------ LISTED RECORDS

(** * BioSteg-Locker vault pipeline: a shallow embedding and its properties

    The development follows the four components of the repository:
    - [Codec]: the LSB steganography scripts [embed.py] / [extract.py] that
      the steganography service writes to disk and runs;
    - [Biometric]: the feature comparison, quality assessment and
      verification of the biometric service;
    - [Encryption]: the two encryption services (the package-based one and
      the identity-keyed one);
    - [Gate]: the [POST /verify/:documentId] and [POST /register] routes.

    Numbers of the JavaScript side are IEEE binary64 values, modelled with
    the primitive floats of the kernel.  Pixel values are 8-bit unsigned
    integers, modelled as [Z] with the range written out. *)

From Stdlib Require Import ZArith Lia Bool Ascii String Strings.Byte.
From Stdlib Require Import Floats.
From Stdlib Require Uint63.
From stdpp Require Import base option list strings pretty gmap.

Local Open Scope Z_scope.

(** ** The steganographic codec (embed.py, extract.py) *)

Module Codec.

(** A Python string over the characters '0' and '1' is a list of booleans,
    [true] standing for '1'. *)
Abbreviation bitstring := (list bool).

(** ['1111111111111110'], the 16-bit end-of-data marker. *)
Definition delimiter : bitstring := replicate 15 true ++ [false].

(** [format(byte, '08b')]: eight binary digits, most significant first. *)
Definition format_08b (b : byte) : bitstring :=
  let n := Z.of_N (Byte.to_N b) in
  (fun i => Z.testbit n i) <$> [7; 6; 5; 4; 3; 2; 1; 0].

(** [int(s, 2)] *)
Definition int_base2 (s : bitstring) : Z :=
  foldl (fun acc (c : bool) => 2 * acc + Z.b2z c) 0 s.

(** [bytearray.append(v)] for a value in range. *)
Definition byte_of_Z (v : Z) : byte :=
  default "000"%byte (Byte.of_N (Z.to_N v)).

(** [''.join(format(byte, '08b') for byte in data)] *)
Definition to_binary (data : list byte) : bitstring :=
  mjoin (format_08b <$> data).

(** An image as [cv2.imread] returns it: its shape and its values in raster
    order ([img.flatten()]); each value is a uint8. *)
Record image := Image {
  rows : nat;
  cols : nat;
  channels : nat;
  flat : list Z
}.

Definition wf_image (img : image) : Prop :=
  length (flat img) = (rows img * cols img * channels img)%nat ∧
  Forall (fun p => 0 ≤ p < 256) (flat img).

(** [img.shape[0] * img.shape[1] * img.shape[2]] *)
Definition total_pixels (img : image) : nat :=
  (rows img * cols img * channels img)%nat.

Inductive exn :=
  | ValueError (msg : string)
  | IndexError.

(** [(flat_img[i] & 0xFE) | int(bit)] *)
Definition set_lsb (p : Z) (bit : bool) : Z :=
  Z.lor (Z.land p 254) (Z.b2z bit).

(** [for i, bit in enumerate(binary_data): flat_img[i] = ...], started at
    index [i].  Indexing past the end of a numpy array raises. *)
Fixpoint embed_loop (i : nat) (binary_data : bitstring) (flat_img : list Z)
  : exn + list Z :=
  match binary_data with
  | [] => inr flat_img
  | bit :: rest =>
      match flat_img !! i with
      | None => inl IndexError
      | Some p => embed_loop (S i) rest (<[i := set_lsb p bit]> flat_img)
      end
  end.

(** [binary_data.endswith(delimiter)] *)
Definition endswith (s d : bitstring) : bool :=
  bool_decide (length d ≤ length s)%nat &&
  bool_decide (drop (length s - length d) s = d).

(** [pixel & 1], as the character [str] makes of it. *)
Definition lsb (pixel : Z) : bool := Z.land pixel 1 =? 1.

(** The extraction loop: one LSB is appended per value, and the loop is
    left as soon as the accumulated string ends with the delimiter, which
    is then cut off.  When the values are exhausted the loop ends with all
    the bits read. *)
Fixpoint extract_loop (flat_img : list Z) (binary_data : bitstring) : bitstring :=
  match flat_img with
  | [] => binary_data
  | pixel :: rest =>
      let binary_data := binary_data ++ [lsb pixel] in
      if endswith binary_data delimiter
      then take (length binary_data - length delimiter) binary_data
      else extract_loop rest binary_data
  end.

(** [if len(binary_data) % 8 != 0: binary_data += '0' * (8 - len % 8)] *)
Definition pad_to_byte (binary_data : bitstring) : bitstring :=
  if (length binary_data mod 8 =? 0)%nat then binary_data
  else binary_data ++ replicate (8 - length binary_data mod 8) false.

(** [for i in range(0, len(binary_data), 8)]: each full group of eight
    digits gives one byte; a shorter last group is skipped. *)
Fixpoint bytes_of_binary (binary_data : bitstring) : list byte :=
  match binary_data with
  | b7 :: b6 :: b5 :: b4 :: b3 :: b2 :: b1 :: b0 :: rest =>
      byte_of_Z (int_base2 [b7; b6; b5; b4; b3; b2; b1; b0]) :: bytes_of_binary rest
  | _ => []
  end.

(** [d] occurs in [s] as a contiguous run, at any bit offset. *)
Definition occurs_in (d s : bitstring) : Prop :=
  ∃ l1 l2, s = l1 ++ d ++ l2.

Definition occurs_inb (d s : bitstring) : bool :=
  existsb (fun k => endswith (take k s) d) (seq 0 (S (length s))).

(** The closed form of a fitting embed, used to state its effect: the
    carrier's shape, and its values with the LSBs under the digits
    replaced. *)
Definition stego_of (img : image) (data : list byte) : image :=
  let bits := to_binary data ++ delimiter in
  Image (rows img) (cols img) (channels img)
        (zip_with set_lsb (take (length bits) (flat img)) bits
         ++ drop (length bits) (flat img)).

Section Files.

(** The image files on disk.  [cv2.imread] gives [None] for a path it
    cannot read; [cv2.imwrite] reports whether it could write (the
    carrier and the output are PNG files, so what is written is read back
    unchanged). *)
Variable can_write : string → bool.

Definition imread (fs : gmap string image) (path : string) : option image :=
  fs !! path.

Definition imwrite (fs : gmap string image) (path : string) (img : image)
  : bool * gmap string image :=
  if can_write path then (true, <[path := img]> fs) else (false, fs).

(** The body of the [try] block of [embed_data_in_image]. *)
Definition embed_try (fs : gmap string image) (image_path : string)
    (data : list byte) (output_path : string) : exn + gmap string image :=
  match imread fs image_path with
  | None => inl (ValueError "Could not read image file")
  | Some img =>
      let binary_data := to_binary data ++ delimiter in
      if bool_decide (total_pixels img < length binary_data)%nat
      then inl (ValueError "Image too small to hold the data")
      else
        match embed_loop 0 binary_data (flat img) with
        | inl e => inl e
        | inr flat_img =>
            let stego_img := Image (rows img) (cols img) (channels img) flat_img in
            let '(success, fs') := imwrite fs output_path stego_img in
            if success then inr fs'
            else inl (ValueError "Could not save steganographic image")
        end
  end.

(** [embed_data_in_image]: [True] and the new files on success; on any
    exception [False], the exception (printed to stderr) and the files as
    they were. *)
Definition embed_data_in_image (fs : gmap string image) (image_path : string)
    (data : list byte) (output_path : string)
  : bool * option exn * gmap string image :=
  match embed_try fs image_path data output_path with
  | inr fs' => (true, None, fs')
  | inl e => (false, Some e, fs)
  end.

(** [extract_data_from_image]: the bytes, or [None] when the image cannot
    be read. *)
Definition extract_data_from_image (fs : gmap string image) (image_path : string)
  : option (list byte) :=
  match imread fs image_path with
  | None => None
  | Some img =>
      let binary_data := extract_loop (flat img) [] in
      Some (bytes_of_binary (pad_to_byte binary_data))
  end.

End Files.

(** Concrete files for the examples: a 4x4 and a 1x1 three-channel image,
    and a disk on which every path can be written. *)
Definition carrier_4x4 : image := Image 4 4 3 (Z.of_nat <$> seq 100 48).

Definition pixel_1x1 : image := Image 1 1 3 [2; 4; 7].

Definition any_path : string → bool := fun _ => true.

(** A 2x5 two-channel image whose LSBs are the digits 101, the delimiter
    and one more digit. *)
Definition tagged_2x5 : image :=
  Image 2 5 2 ([3; 2; 5] ++ replicate 15 255 ++ [4; 9]).

End Codec.


(** ** The biometric matcher (the service behind [../services/biometric.js]) *)

Module Biometric.

Local Open Scope float_scope.
Local Set Warnings "-inexact-float".

(** JavaScript numbers are binary64 values.  [Math.fround], the rounding a
    [Float32Array] applies to what is stored in it: round to nearest even
    at 24 bits of precision. *)
Definition fround (x : float) : float :=
  match Prim2SF x with
  | S754_finite s m e => SF2Prim (binary_round 24 128 s m e)
  | _ => x
  end.

Definition float_of_nat (n : nat) : float :=
  of_uint63 (Uint63.of_Z (Z.of_nat n)).

Definition float_of_byte (b : byte) : float :=
  of_uint63 (Uint63.of_Z (Z.of_N (Byte.to_N b))).

(** [Math.pow(x, 2)] *)
Definition Math_pow2 (x : float) : float := x * x.

(** [Math.min(a, b)]: NaN if either is, and -0 below +0. *)
Definition Math_min (a b : float) : float :=
  if is_nan a || is_nan b then nan
  else if a <? b then a
  else if b <? a then b
  else match classify a with NZero => a | _ => b end.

------------

→ ASSIGNMENT
Could you please find every line of the listing above holding the string "fround" and copy it?

→ YOUR SOLUTION
(** JavaScript numbers are binary64 values.  [Math.fround], the rounding a
Definition fround (x : float) : float :=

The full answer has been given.